Figure 1 shows an example of optimised micro runner system designs that can be utilised for any material. You can see that the inherent material waste is in simple surface area. With expensive materials like bioabsorbable resins, which can cost $5-10 per gram, it’s easy to see how this amount of waste results in a non-cost savings situation. In micro moulding, it’s estimated that a runner-to-part ratio for an optimised 1-cavity design is about 80:1. For an 8-cavity, it’s an estimated 800:1. An 80:1 ratio may seem like the runner is big and wasteful, but the reality is the majority of the material will always live in the sprue and runner, because the micro parts they are feeding are extremely small in comparison.

(Figure 1)

Increased cycle time

When increasing from a 4-cavity to an 8-cavity runner system design, one may assume that you’d double the yield. But in reality it takes longer for the moulding process to create an 8-cavity shot — about 10–15% longer cycle than a 4-cavity version.

Mould & automation issues

Complex, tightly-toleranced micro designs lend themselves best to smaller cavitation tooling. With hundreds of variables to control in micro moulding, introducing higher cavitation can further expose the moulding process to risk. And risk is expensive. Hidden costs of high cavitation micro moulds are a result of significantly more time and resources being spent on hard-to-avoid issues like more frequent repairs, maintenance and downtime. The automation complexity increases with more cavities as well. Having a robot successfully and accurately remove a tiny, fragile part from a 1-cavity mold, present the part to multiple camera systems, and dispense the part into a custom packaging solution is a feat in itself in micro moulding. That challenge gets compounded significantly with more cavities.

How to ramp up production while decreasing piece part price

With high cavitation tooling not being an ideal cost-savings option for micro moulding, and especially for bioabsorbable products, how can piece part pricing effectively be reduced with production volume ramp up?
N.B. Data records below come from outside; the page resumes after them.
Lemma harmless_from d l r : range d l → harmless d l r → rq_current r = account l →
  rq_next r = pw l ∨ ∃ v, stg d = Some v ∧ l = cur d ∧ rq_next r = pw v.
Proof using Hinj.
  intros [Hc Hr] (i & n & Hi & Hn & Hin & Hd) Hl. rewrite Hi in Hl. injection Hl as Hl.
  assert (i = l) as ->. { apply Hinj; [lia| |done]. destruct (stg d); lia. }
  destruct Hd as [Hd|[Hd _]]; [left|].
  - assert (n = l) as ->; [|done]. destruct (stg d); lia.
  - rewrite Hd in Hr. destruct Hr as [? [->| ->]]; [right; eauto|by left].
Qed.

Lemma fabric_ok_os d l l' f : fabric_ok d l f → l ≤ l' → l' = l ∨ stg d = Some l' →
  (∀ v, stg d = Some v → l' = v → ∃ r, r ∈ rms_requests f ∧ rq_mac r = mac ∧ rq_next r = pw v) →
  fabric_ok d l' (set_os mac (account l') f).
Proof using Type.
  intros [] Hl Hup Hsent. split; simpl; try done.
  - by rewrite lookup_insert_eq.
  - intros r Hin Hmac'. destruct (f_requests0 r Hin Hmac') as (i & n & ? & ? & ? & [?|[Hd Hi]]); exists i, n;
      split_and!; try done; try lia.
    right. split; [done|]. destruct Hi as [?|Hi]; [by left|]. right. destruct Hup as [->|Hup]; congruence.
  - intros j r Hj Hm. destruct (f_done0 j r Hj Hm) as (n & ? & ?). exists n. split; [done|lia].
Qed.

Lemma request_moves d l r f : range d l → fabric_ok d l f → r ∈ rms_requests f → rq_mac r = mac →
  rq_current r = account l →
  ∃ l', range d l' ∧ (l' = l ∨ l = cur d ∧ stg d = Some l') ∧ fabric_ok d l' (set_os mac (rq_target r) f).
Proof using Hinj.
  intros Hr Hf Hin Hm Hc. pose proof (f_requests _ _ _ Hf r Hin Hm) as Hh.
  assert (rq_target r = UsernamePassword u (rq_next r)) as -> by (unfold rq_target; by rewrite Hc).
  destruct (harmless_from d l r Hr Hh Hc) as [Hn|(v & Hv & -> & Hn)]; rewrite Hn.
  - exists l. split_and!; [done|by left|]. apply (fabric_ok_os d l l f); [done|lia|by left|apply Hf].
  - exists v. destruct Hr as [Hc1 Hr]. rewrite Hv in Hr. split_and!.
    + split; [done|]. rewrite Hv. split; [apply Hr|by right].
    + by right.
    + apply (fabric_ok_os d (cur d) v f); [done|lia|by right|]. intros v' Hv' <-. by exists r.
Qed.

Lemma has_job_insert j v f j' r b : (∀ r' b', rms_jobs f !! j' = Some (r', b') → r' = r) →
  has_job j v f → has_job j v (set_job j' r b f).
Proof using Type.
  intros Hr (r0 & b0 & Hj & Hm). unfold has_job. simpl. destruct (decide (j = j')) as [<-|Hne].
  - rewrite lookup_insert_eq. rewrite (Hr _ _ Hj) in Hm. eauto.
  - rewrite lookup_insert_ne by done. eauto.
Qed.

Lemma job_succeeds d l j r b f : range d l → fabric_ok d l f → rms_jobs f !! j = Some (r, b) →
  switch_os f !! rq_mac r = Some (rq_target r) → fabric_ok d l (set_job j r true f).
Proof using Type.
  intros Hr Hf Hj Hos. destruct Hf. split; simpl; try done.
  - intros j' r' b' Hj' Hm. destruct (decide (j' = j)) as [->|Hne].
    + rewrite lookup_insert_eq in Hj'. injection Hj' as <- <-. eauto.
    + rewrite lookup_insert_ne in Hj' by done. eauto.
  - intros j' r' Hj' Hm. destruct (decide (j' = j)) as [->|Hne].
    + rewrite lookup_insert_eq in Hj'. injection Hj' as <-. rewrite Hm, f_os0 in Hos. injection Hos as _ Hos.
      exists l. split; [done|]. destruct Hr as [? Hr]. destruct (stg d); lia.
    + rewrite lookup_insert_ne in Hj' by done. eauto.
  - intros j' v Hd Hv. apply has_job_insert; [|auto]. intros r' b' Hj'. rewrite Hj in Hj'. by injection Hj'.
Qed.

(** The requests of other switches do not matter; those for this one are harmless. *)
Lemma accepted_ok d l r oj f f' : (rq_mac r = mac → harmless d l r ∧ ¬ err d) → accepted r f oj f' →
  fabric_ok d l f → fabric_ok d l f'.
Proof using Type.
  intros Hr Ha []. destruct Ha as [|j Hj|j r' b Hj Hm Hn]; split; simpl; try done.
  all: try (intros r0 [->|]%elem_of_cons ?; [by apply Hr|by eauto]).
  all: try (intros v ? ? r0 [->|]%elem_of_cons ?; [by destruct Hr|by eapply f_error0]).
  all: try (intros j' r0 b0 Hj' Hm'; right; by eauto).
  all: try (intros v ? ?; destruct (f_sent0 v) as (r0 & ? & ? & ?); [done..|]; exists r0; split_and!; [by right|done..]).
  - intros j' r' b' Hj' Hm. destruct (decide (j' = j)) as [->|?].
    + rewrite lookup_insert_eq in Hj'. injection Hj' as <- <-. by left.
    + rewrite lookup_insert_ne in Hj' by done. right. eauto.
  - intros j' r' Hj' Hm. destruct (decide (j' = j)) as [->|?]; [by rewrite lookup_insert_eq in Hj'|].
    rewrite lookup_insert_ne in Hj' by done. eauto.
  - intros j' v Hd Hv. apply has_job_insert; [|by apply f_job0]. simpl. congruence.
Qed.

Lemma fabric_step_ok d l f f' : range d l → fabric_ok d l f → fabric_step f f' →
  ∃ l', range d l' ∧ (l' = l ∨ l = cur d ∧ stg d = Some l') ∧ fabric_ok d l' f'.
Proof using Hinj.
  intros Hr Hf [Hs|(r & oj & Hne & Ha)]; [destruct Hs as [r Hin Hos|j r b Hj Hos]|].
  - destruct (decide (rq_mac r = mac)) as [Hm|Hm].
    + rewrite Hm in *. rewrite (f_os _ _ _ Hf) in Hos. injection Hos as Hos. by apply request_moves.
    + exists l. split_and!; [done|by left|]. destruct Hf. split; try done. simpl. by rewrite lookup_insert_ne.
  - exists l. split_and!; [done|by left|]. by eapply job_succeeds.
  - exists l. split_and!; [done|by left|]. by eapply accepted_ok.
Qed.

Lemma fabric_steps_ok d l f f' : rtc fabric_step f f' → range d l → fabric_ok d l f →
  ∃ l', range d l' ∧ (l' = l ∨ l = cur d ∧ stg d = Some l') ∧ fabric_ok d l' f'.
Proof using Hinj.
  intros Hs. revert l. induction Hs as [f|f f1 f2 Hs _ IH]; intros l Hr Hf; [by eauto|].
  destruct (fabric_step_ok d l f f1 Hr Hf Hs) as (l1 & Hr1 & Hl1 & Hf1).
  destruct (IH l1 Hr1 Hf1) as (l2 & Hr2 & Hl2 & Hf2). exists l2. split_and!; [done| |done].
  destruct Hl1 as [->|[? ?]], Hl2 as [->|[? ?]]; auto.
Qed.

Lemma fabric_ok_eq d l f f' : switch_os f' = switch_os f → rms_requests f' = rms_requests f → rms_jobs f' = rms_jobs f →
  fabric_ok d l f → fabric_ok d l f'.
Proof using Type. destruct f, f'. simpl. intros -> -> -> []. by split. Qed.

Definition stable (P : World → Prop) : Prop := ∀ w w', P w → os_lets w w' → P w'.

Lemma stable_holds d e top : stable (holds d e top).
Proof using Hinj.
  intros w w' (l & Hv & Ht) HR. destruct Hv. destruct (lets_fabric _ _ HR) as (f & Hs & Hos & Hrq & Hjs).
  destruct (fabric_steps_ok d l _ _ Hs v_range0 v_fabric0) as (l' & Hr' & Hl' & Hf').
  exists l'. split.
  - split; try apply HR; try done.
    + etrans; [apply HR|done].
    + rewrite <-v_eff0. unfold effective. by rewrite (lets_store _ _ HR), (lets_shadow _ _ HR).
    + by apply (fabric_ok_eq _ _ f).
    + etrans; [apply HR|done].
    + destruct v_stored0. split; try done.
      intros c v Hc Hv Hp. destruct Hl' as [->|[Hl Hl']]; [eauto|congruence].
  - intros Htop. destruct Hl' as [->|[_ ?]]; auto.
Qed.

(** ** Steps of a run *)

Lemma admin_path_ne v : path admin ≠ path (SwitchNvosSiteAdmin v).
Proof using Hmac Hsite.
  intros E. apply (f_equal (split_on "/")) in E.
  rewrite (to_key_str_join admin (path admin) eq_refl), (to_key_str_join (SwitchNvosSiteAdmin v) (path (SwitchNvosSiteAdmin v)) eq_refl) in E.
  rewrite !(split_join "/"%char) in E; try done; repeat constructor; try done. apply digits_no_slash.
Qed.

Lemma holds_recoverable d e top w : holds d e top w → os_recoverable w.
Proof using Type. intros (l & Hv & _). by exists d, e, l. Qed.

(** Results are as described; after an error the switch can be recovered. *)
Definition ends {E A} (Φ : A → World → Prop) (r : result (stop E) A) (w : World) : Prop :=
  match r with Ok a => Φ a w | Err _ => os_recoverable w end.

Definition triple {E A} (P : World → Prop) (m : prog World E A) (Φ : A → World → Prop) : Prop :=
  hoare (relies os_lets) P m (ends Φ).

(** What can be said between two calls *)
Definition assertion (P : World → Prop) : Prop := stable P ∧ ∀ w, P w → os_recoverable w.

Lemma assertion_holds d e top : assertion (holds d e top).
Proof using Hinj. split; [apply stable_holds|apply holds_recoverable]. Qed.

Lemma assertion_and P X : assertion P → stable X → assertion (λ w, P w ∧ X w).
Proof using Type. intros [Hs Hr] HX. split; [intros w w' [] ?; split; eauto|intros w []; eauto]. Qed.

Lemma triple_ret {E A} P (a : A) (Φ : A → World → Prop) : (∀ w, P w → Φ a w) → triple P (mret a : prog World E A) Φ.
Proof using Type. intros H. by apply hoare_ret. Qed.

Lemma triple_bind {E A B} P (m : prog World E A) (f : A → prog World E B) R Φ :
  triple P m R → (∀ a, triple (R a) (f a) Φ) → triple P (m ≫= f) Φ.
Proof using Type. intros Hm Hf. eapply hoare_seq; [exact Hm|exact Hf|done]. Qed.

(** The result of the first part satisfies a fact about the result alone. *)
Lemma triple_then {E A B} P (X : A → Prop) R (m : prog World E A) (f : A → prog World E B) Φ :
  triple P m (λ a w, X a ∧ R w) → (∀ a, X a → triple R (f a) Φ) → triple P (m ≫= f) Φ.
Proof using Type. intros Hm Hf. eapply triple_bind; [exact Hm|]. intros a. apply hoare_pre. intros Ha. by apply Hf. Qed.

Lemma triple_convert {E E' A} P (g : E → E') (m : prog World E A) Φ : triple P m Φ → triple P (convert g m) Φ.
Proof using Type. intros H. eapply hoare_convert; [exact H|done..]. Qed.

Lemma triple_lift {E A} P (r : result E A) Φ : (∀ w, P w → os_recoverable w) →
  (∀ a w, r = Ok a → P w → Φ a w) → triple P (lift r) Φ.
Proof using Type. intros Hr H. apply hoare_lift. intros w Hw. destruct r; simpl; auto. Qed.

Lemma triple_ok_or {E A} P (o : option A) (e : E) : (∀ w, P w → os_recoverable w) →
  triple P (lift (ok_or o e)) (λ a w, o = Some a ∧ P w).
Proof using Type. intros Hr. apply triple_lift; [done|]. intros a w Ha Hw. destruct o; [|done]. by injection Ha as ->. Qed.

Lemma triple_weaken {E A} P P' (m : prog World E A) Φ Φ' :
  triple P' m Φ' → (∀ w, P w → P' w) → (∀ a w, Φ' a w → Φ a w) → triple P m Φ.
Proof using Type. intros H HP HΦ. eapply hoare_weaken; [exact H|done|]. intros [a|e] w; simpl; auto. Qed.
We recommend focusing on the following four areas to bring the piece part down for bioabsorbable products:

Runner sizing: Use runner optimisation to pinpoint the minimal amount of material required for the runner system to be successful.

Production optimisation: Having a successful moulding optimisation period during early production helps with planning and efficiency, which can result in cost savings down the line.

Accurate forecasting, steady ordering: Accurate forecasting, blanket purchase orders, and steady ordering can allow the moulder and material provider to be more efficient with their processes, resulting in less manufacturing costs and piece part cost savings passed down to the customer.

(For example, MTD was able to reduce a bioabsorbable piece part price with steady ordering and accurate growth forecasts by 40% over a five-year span.)

Risk mitigation strategy: Designing the validation protocol to validate the widest range of bioabsorbable material IV lots available is a risk mitigation approach that could result in cost savings for the product.